**What the task requires**
Lines from the one containing "Definition ReadInitialFileDatabaseData (content" through the last one in the data below: write them out word for word, and only them.

Start of Provided entries

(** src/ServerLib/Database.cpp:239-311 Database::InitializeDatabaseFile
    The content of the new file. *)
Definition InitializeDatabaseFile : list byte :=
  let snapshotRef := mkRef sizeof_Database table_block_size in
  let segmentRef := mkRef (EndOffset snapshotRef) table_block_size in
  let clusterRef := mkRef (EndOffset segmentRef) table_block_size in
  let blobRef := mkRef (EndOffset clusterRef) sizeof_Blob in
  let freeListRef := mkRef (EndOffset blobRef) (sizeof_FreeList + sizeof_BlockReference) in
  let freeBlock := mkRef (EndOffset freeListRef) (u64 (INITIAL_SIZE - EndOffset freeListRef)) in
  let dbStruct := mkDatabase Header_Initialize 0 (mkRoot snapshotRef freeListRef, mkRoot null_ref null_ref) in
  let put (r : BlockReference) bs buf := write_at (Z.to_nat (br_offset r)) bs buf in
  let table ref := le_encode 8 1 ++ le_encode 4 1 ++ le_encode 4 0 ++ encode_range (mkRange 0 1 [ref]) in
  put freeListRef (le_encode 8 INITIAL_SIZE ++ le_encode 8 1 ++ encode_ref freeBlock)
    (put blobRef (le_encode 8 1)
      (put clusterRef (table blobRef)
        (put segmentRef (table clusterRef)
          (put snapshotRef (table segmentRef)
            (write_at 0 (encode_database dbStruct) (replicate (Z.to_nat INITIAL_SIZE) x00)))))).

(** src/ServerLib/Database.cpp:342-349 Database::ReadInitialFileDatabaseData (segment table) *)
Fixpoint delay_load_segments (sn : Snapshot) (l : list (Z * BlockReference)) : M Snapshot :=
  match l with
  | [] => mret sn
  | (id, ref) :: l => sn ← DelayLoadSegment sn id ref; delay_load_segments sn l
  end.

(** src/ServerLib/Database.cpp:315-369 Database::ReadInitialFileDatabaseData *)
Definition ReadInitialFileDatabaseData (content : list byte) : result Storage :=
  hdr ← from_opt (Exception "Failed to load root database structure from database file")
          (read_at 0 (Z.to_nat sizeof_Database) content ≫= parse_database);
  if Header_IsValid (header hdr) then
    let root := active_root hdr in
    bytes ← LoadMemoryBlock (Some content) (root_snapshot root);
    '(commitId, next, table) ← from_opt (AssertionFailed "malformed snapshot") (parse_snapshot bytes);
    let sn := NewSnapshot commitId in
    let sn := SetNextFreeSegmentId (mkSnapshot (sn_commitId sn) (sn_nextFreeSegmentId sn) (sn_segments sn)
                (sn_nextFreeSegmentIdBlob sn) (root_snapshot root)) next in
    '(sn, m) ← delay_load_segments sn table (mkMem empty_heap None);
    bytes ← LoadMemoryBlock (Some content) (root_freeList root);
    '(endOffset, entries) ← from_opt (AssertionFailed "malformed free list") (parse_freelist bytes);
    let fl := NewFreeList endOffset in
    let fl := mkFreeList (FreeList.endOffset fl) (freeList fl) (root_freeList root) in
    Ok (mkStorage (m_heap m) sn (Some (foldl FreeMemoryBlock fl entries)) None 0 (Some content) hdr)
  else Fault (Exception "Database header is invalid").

End of Provided entries

**Exercise solution**
Definition ReadInitialFileDatabaseData (content : list byte) : result Storage :=
  hdr ← from_opt (Exception "Failed to load root database structure from database file")
          (read_at 0 (Z.to_nat sizeof_Database) content ≫= parse_database);
  if Header_IsValid (header hdr) then
    let root := active_root hdr in
    bytes ← LoadMemoryBlock (Some content) (root_snapshot root);
    '(commitId, next, table) ← from_opt (AssertionFailed "malformed snapshot") (parse_snapshot bytes);
    let sn := NewSnapshot commitId in
    let sn := SetNextFreeSegmentId (mkSnapshot (sn_commitId sn) (sn_nextFreeSegmentId sn) (sn_segments sn)
                (sn_nextFreeSegmentIdBlob sn) (root_snapshot root)) next in
    '(sn, m) ← delay_load_segments sn table (mkMem empty_heap None);
    bytes ← LoadMemoryBlock (Some content) (root_freeList root);
    '(endOffset, entries) ← from_opt (AssertionFailed "malformed free list") (parse_freelist bytes);
    let fl := NewFreeList endOffset in
    let fl := mkFreeList (FreeList.endOffset fl) (freeList fl) (root_freeList root) in
    Ok (mkStorage (m_heap m) sn (Some (foldl FreeMemoryBlock fl entries)) None 0 (Some content) hdr)
  else Fault (Exception "Database header is invalid").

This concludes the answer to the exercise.